# To do:
For this exercise, reproduce the entries below exactly, but only from the line containing "Definition hex_digit (n" through the line containing "revert Ed Hm.", both included.

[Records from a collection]
(* ===== verification/PyUtf8.v ===== *)
(** * UTF-8 and compat.py

    Python's [utf8] codec, and the conversions of hs2client/compat.py between text and
    bytes, with the helpers of that file. Bytes are numbers below 256. *)

From S2P Require Import Prelude PyStr.
Local Open Scope N_scope.

Definition is_surrogate (c : char) : bool := (0xD800 <=? c) && (c <=? 0xDFFF).
Definition cont (b : N) : bool := (0x80 <=? b) && (b <=? 0xBF).

Definition UnicodeEncodeError : pyexn := UserException "UnicodeEncodeError" [].
Definition UnicodeDecodeError : pyexn := UserException "UnicodeDecodeError" [].

(** One code point; Python 2 ([lenient]) lets lone surrogates through. *)
Definition encode_char (lenient : bool) (c : char) : option (list N) :=
  if c <? 0x80 then Some [c]
  else if c <? 0x800 then Some [0xC0 + c / 64; 0x80 + c mod 64]
  else if c <? 0x10000 then
    if is_surrogate c && negb lenient then None
    else Some [0xE0 + c / 4096; 0x80 + c / 64 mod 64; 0x80 + c mod 64]
  else Some [0xF0 + c / 262144; 0x80 + c / 4096 mod 64; 0x80 + c / 64 mod 64; 0x80 + c mod 64].

Fixpoint encode (lenient : bool) (s : str) : res pyexn (list N) :=
  match s with
  | [] => Ok []
  | c :: s =>
      match encode_char lenient c with
      | Some u => v ← encode lenient s; Ok (u ++ v)
      | None => Raise UnicodeEncodeError
      end
  end.

(** The strict decoder: shortest form, no surrogates, nothing above U+10FFFF. *)
Fixpoint decode (b : list N) : res pyexn str :=
  match b with
  | [] => Ok []
  | a :: b =>
      if a <? 0x80 then s ← decode b; Ok (a :: s)
      else match b with
           | a1 :: b =>
               if (0xC2 <=? a) && (a <=? 0xDF) then
                 if cont a1 then s ← decode b; Ok ((a - 0xC0) * 64 + (a1 - 0x80) :: s)
                 else Raise UnicodeDecodeError
               else match b with
                    | a2 :: b =>
                        if (0xE0 <=? a) && (a <=? 0xEF) then
                          let c := (a - 0xE0) * 4096 + (a1 - 0x80) * 64 + (a2 - 0x80) in
                          if cont a1 && cont a2 && (0x800 <=? c) && negb (is_surrogate c)
                          then s ← decode b; Ok (c :: s)
                          else Raise UnicodeDecodeError
                        else match b with
                             | a3 :: b =>
                                 let c := (a - 0xF0) * 262144 + (a1 - 0x80) * 4096
                                          + (a2 - 0x80) * 64 + (a3 - 0x80) in
                                 if (0xF0 <=? a) && (a <=? 0xF4) && cont a1 && cont a2 && cont a3
                                    && (0x10000 <=? c) && (c <=? 0x10FFFF)
                                 then s ← decode b; Ok (c :: s)
                                 else Raise UnicodeDecodeError
                             | [] => Raise UnicodeDecodeError
                             end
                    | [] => Raise UnicodeDecodeError
                    end
           | [] => Raise UnicodeDecodeError
           end
  end.

(** ** compat.py *)
Inductive pyobj :=
| Text (s : str)
| Bytes (b : list N)
| NotText.

#[export] Instance pyobj_eq_dec : EqDecision pyobj.
Proof. solve_decision. Defined.

Definition tobytes (PY2 : bool) (o : pyobj) : res pyexn pyobj :=
  match o with
  | Text s => b ← encode PY2 s; Ok (Bytes b)
  | _ => Ok o
  end.

Definition frombytes (PY2 : bool) (o : list N) : res pyexn pyobj :=
  if PY2 then Ok (Bytes o) else s ← decode o; Ok (Text s).

(** The helpers that are the same for both major versions: [zip] as a list, up to the end of
    the shortest sequence, [values] of a dictionary as a list, and the hexadecimal digits of
    a random identifier, [uuid4]. *)
Definition lzip {A} (x : list (list A)) : list (list A) :=
  match x with
  | [] => []
  | s :: rest => (λ i, omap (.!! i) x) <$> seq 0 (foldr Nat.min (length s) (length <$> rest))
  end.
Definition dict_values {K V} (x : list (K * V)) : list V := x.*2.

Definition hex_digit (n : N) : char := if n <? 10 then 48 + n else 87 + n.
Fixpoint hex_digits (k : nat) (n : N) : str :=
  match k with O => [] | S k => hex_digits k (n / 16) ++ [hex_digit (n mod 16)] end.
Definition guid (uuid4 : N) : str := hex_digits 32 uuid4.

(** * Theorems *)

(** Every tuple has an entry of each sequence, and none is missing as long as all last. *)
Lemma lzip_tuples {A} (x : list (list A)) t : t ∈ lzip x → length t = length x.
Proof.
  destruct x as [|s rest]; [by intros ?%elem_of_nil|]. cbn [lzip].
  intros (i&->&Hi%elem_of_seq)%list_elem_of_fmap.
  assert (Forall (λ l, (i < length l)%nat) (s :: rest)) as Hf.
  { destruct Hi as [_ Hi]. cbn in Hi. revert Hi. generalize (s : list A) as s'. intros s' Hi.
    assert ((i < length s')%nat ∧ Forall (λ l : list A, (i < length l)%nat) rest) as [? ?].
    { induction rest as [|r rest IH]; [done|]. cbn in Hi.
      destruct IH; [lia|]. split; [done|]. constructor; [lia|done]. }
    by constructor. }
  clear Hi. induction Hf as [|l x Hl _ IH]; [done|]. cbn.
  destruct (lookup_lt_is_Some_2 _ _ Hl) as [a ->]. cbn. by rewrite IH.
Qed.

(** Of a 128-bit number the digits are all there. *)
Lemma guid_value n : n < 2 ^ 128 →
  foldl (λ acc c, 16 * acc + (if c <? 58 then c - 48 else c - 87)) 0 (guid n) = n.
Proof.
  unfold guid. assert (∀ k n, n < 16 ^ N.of_nat k →
    foldl (λ acc c, 16 * acc + (if c <? 58 then c - 48 else c - 87)) 0 (hex_digits k n) = n) as H.
  { clear. induction k as [|k IH]; intros n Hn; [cbn in *; lia|]. cbn [hex_digits].
    rewrite foldl_app, IH.
    - cbn [foldl]. unfold hex_digit.
      pose proof (N.div_mod n 16 ltac:(lia)) as Ed. pose proof (N.mod_lt n 16 ltac:(lia)) as Hm.
      revert Ed Hm. generalize (n / 16) (n mod 16). intros q r -> Hr. clear.
      destruct (N.ltb_spec r 10); [destruct (N.ltb_spec (48 + r) 58)|destruct (N.ltb_spec (87 + r) 58)]; lia.
    - rewrite Nat2N.inj_succ, N.pow_succ_r' in Hn. by apply N.Div0.div_lt_upper_bound. }
  intros Hn. by apply H.
Qed.

Lemma div_mod_64 c : c = c / 64 * 64 + c mod 64.
Proof. rewrite N.mul_comm. apply N.div_mod. lia. Qed.

(** Comparisons that linear arithmetic decides. *)
Ltac decide_comparisons :=
  repeat match goal with
  | |- context [?a <? ?b] =>
      first [rewrite (proj2 (N.ltb_lt a b)) by lia | rewrite (proj2 (N.ltb_ge a b)) by lia]
  | |- context [?a <=? ?b] =>
      first [rewrite (proj2 (N.leb_le a b)) by lia | rewrite (proj2 (N.leb_gt a b)) by lia]
  end; cbn [andb negb].

(** The digits of a code point in base 64. *)
Lemma digits_64 c :
  c mod 64 < 64 ∧ c / 64 mod 64 < 64 ∧ c / 4096 mod 64 < 64 ∧
  c = c / 64 * 64 + c mod 64 ∧
  c = c / 4096 * 4096 + c / 64 mod 64 * 64 + c mod 64 ∧
  c = c / 262144 * 262144 + c / 4096 mod 64 * 4096 + c / 64 mod 64 * 64 + c mod 64.
Proof.
  pose proof (div_mod_64 c) as E0. pose proof (div_mod_64 (c / 64)) as E1.
  pose proof (div_mod_64 (c / 4096)) as E2.
  rewrite N.Div0.div_div in E1. change (64 * 64) with 4096 in E1.
  rewrite N.Div0.div_div in E2. change (4096 * 64) with 262144 in E2.
  pose proof (N.mod_lt c 64 ltac:(lia)). pose proof (N.mod_lt (c / 64) 64 ltac:(lia)).
  pose proof (N.mod_lt (c / 4096) 64 ltac:(lia)). split_and!; lia.
Qed.

(** One encoded code point in front. *)
Lemma decode_encode_char c u b :
  c <= 0x10FFFF → encode_char false c = Some u → decode (u ++ b) = s ← decode b; Ok (c :: s).
Proof.
  intros Hc. unfold encode_char. destruct (digits_64 c) as (L0&L1&L2&E0&E1&E2).
  destruct (N.ltb_spec c 0x80) as [H1|H1].
  { intros [= <-]. cbn [app decode]. by rewrite (proj2 (N.ltb_lt _ _)). }
  destruct (N.ltb_spec c 0x800) as [H2|H2].
  { intros [= <-]. cbn [app decode]. unfold cont. clear E1 E2.
    generalize dependent (c / 64). generalize dependent (c mod 64). intros r L0 q _ E0.
    decide_comparisons. by replace ((0xC0 + q - 0xC0) * 64 + (0x80 + r - 0x80)) with c by lia. }
  destruct (N.ltb_spec c 0x10000) as [H3|H3].
  { destruct (is_surrogate c && negb false) eqn:Es; [done|]. intros [= <-]. cbn [app decode].
    unfold cont. clear E0 E2. rewrite andb_true_r in Es.
    generalize dependent (c / 4096). generalize dependent (c / 64 mod 64).
    generalize dependent (c mod 64). intros r0 L0 r1 L1 q _ E1.
    replace ((0xE0 + q - 0xE0) * 4096 + (0x80 + r1 - 0x80) * 64 + (0x80 + r0 - 0x80))
      with c by lia.
    rewrite Es. by decide_comparisons. }
  intros [= <-]. cbn [app decode]. unfold cont. clear E0 E1.
  generalize dependent (c / 262144). generalize dependent (c / 4096 mod 64).
  generalize dependent (c / 64 mod 64). generalize dependent (c mod 64).
  intros r0 L0 r1 L1 r2 L2 q E2.
  replace ((0xF0 + q - 0xF0) * 262144 + (0x80 + r2 - 0x80) * 4096 + (0x80 + r1 - 0x80) * 64
           + (0x80 + r0 - 0x80)) with c by lia.
  by decide_comparisons.
Qed.

(** In Python 3 text survives the trip to the server's bytes and back: [frombytes]
    undoes [tobytes] on every text of code points, and [tobytes] fails, with a
    UnicodeEncodeError, exactly on text with a lone surrogate. *)
Theorem text_roundtrip s :
  Forall (λ c, c <= 0x10FFFF) s →
  match tobytes false (Text s) with
  | Ok (Bytes b) => existsb is_surrogate s = false ∧ frombytes false b = Ok (Text s)
  | Raise e => existsb is_surrogate s = true ∧ e = UnicodeEncodeError
  | _ => False
  end.
Proof.
  intros Hs. unfold tobytes, frombytes.
  assert (match encode false s with
          | Ok b => existsb is_surrogate s = false ∧ decode b = Ok s
          | Raise e => existsb is_surrogate s = true ∧ e = UnicodeEncodeError
          end) as Hspec.
  { induction Hs as [|c s Hc _ IH]; [done|]. cbn [encode existsb].
    destruct (encode_char false c) as [u|] eqn:Eu.
    - assert (is_surrogate c = false) as ->.
      { unfold encode_char, is_surrogate in *. rewrite andb_true_r in Eu.
        destruct (N.ltb_spec c 0x80); [by decide_comparisons|].
        destruct (N.ltb_spec c 0x800); [by decide_comparisons|].
        destruct (N.ltb_spec c 0x10000); [by destruct (_ && _)|by decide_comparisons]. }
      destruct (encode false s) as [v|e]; [|done]. destruct IH as [-> IH]. split; [done|].
      by rewrite (decode_encode_char c u v Hc Eu), IH.
    - split; [|done]. unfold encode_char in Eu. destruct (c <? 0x80); [done|].
      destruct (c <? 0x800); [done|]. destruct (c <? 0x10000); [|done].
      by destruct (is_surrogate c). }
  destruct (encode false s) as [b|e]; [|done]. cbn. destruct Hspec as [-> ->]. done.
Qed.

Lemma text_roundtrip_witness :
  match tobytes false (Text [65; 0xE9; 0x20AC; 0x1F600]) with
  | Ok (Bytes b) => existsb is_surrogate [65; 0xE9; 0x20AC; 0x1F600] = false ∧
                    frombytes false b = Ok (Text [65; 0xE9; 0x20AC; 0x1F600])
  | Raise e => existsb is_surrogate [65; 0xE9; 0x20AC; 0x1F600] = true ∧ e = UnicodeEncodeError
  | _ => False
  end.
Proof.
  apply (text_roundtrip [65; 0xE9; 0x20AC; 0x1F600]). repeat constructor; discriminate.
Defined.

# Answer box:
Definition hex_digit (n : N) : char := if n <? 10 then 48 + n else 87 + n.
Fixpoint hex_digits (k : nat) (n : N) : str :=
  match k with O => [] | S k => hex_digits k (n / 16) ++ [hex_digit (n mod 16)] end.
Definition guid (uuid4 : N) : str := hex_digits 32 uuid4.

(** * Theorems *)

(** Every tuple has an entry of each sequence, and none is missing as long as all last. *)
Lemma lzip_tuples {A} (x : list (list A)) t : t ∈ lzip x → length t = length x.
Proof.
  destruct x as [|s rest]; [by intros ?%elem_of_nil|]. cbn [lzip].
  intros (i&->&Hi%elem_of_seq)%list_elem_of_fmap.
  assert (Forall (λ l, (i < length l)%nat) (s :: rest)) as Hf.
  { destruct Hi as [_ Hi]. cbn in Hi. revert Hi. generalize (s : list A) as s'. intros s' Hi.
    assert ((i < length s')%nat ∧ Forall (λ l : list A, (i < length l)%nat) rest) as [? ?].
    { induction rest as [|r rest IH]; [done|]. cbn in Hi.
      destruct IH; [lia|]. split; [done|]. constructor; [lia|done]. }
    by constructor. }
  clear Hi. induction Hf as [|l x Hl _ IH]; [done|]. cbn.
  destruct (lookup_lt_is_Some_2 _ _ Hl) as [a ->]. cbn. by rewrite IH.
Qed.

(** Of a 128-bit number the digits are all there. *)
Lemma guid_value n : n < 2 ^ 128 →
  foldl (λ acc c, 16 * acc + (if c <? 58 then c - 48 else c - 87)) 0 (guid n) = n.
Proof.
  unfold guid. assert (∀ k n, n < 16 ^ N.of_nat k →
    foldl (λ acc c, 16 * acc + (if c <? 58 then c - 48 else c - 87)) 0 (hex_digits k n) = n) as H.
  { clear. induction k as [|k IH]; intros n Hn; [cbn in *; lia|]. cbn [hex_digits].
    rewrite foldl_app, IH.
    - cbn [foldl]. unfold hex_digit.
      pose proof (N.div_mod n 16 ltac:(lia)) as Ed. pose proof (N.mod_lt n 16 ltac:(lia)) as Hm.
      revert Ed Hm. generalize (n / 16) (n mod 16). intros q r -> Hr. clear.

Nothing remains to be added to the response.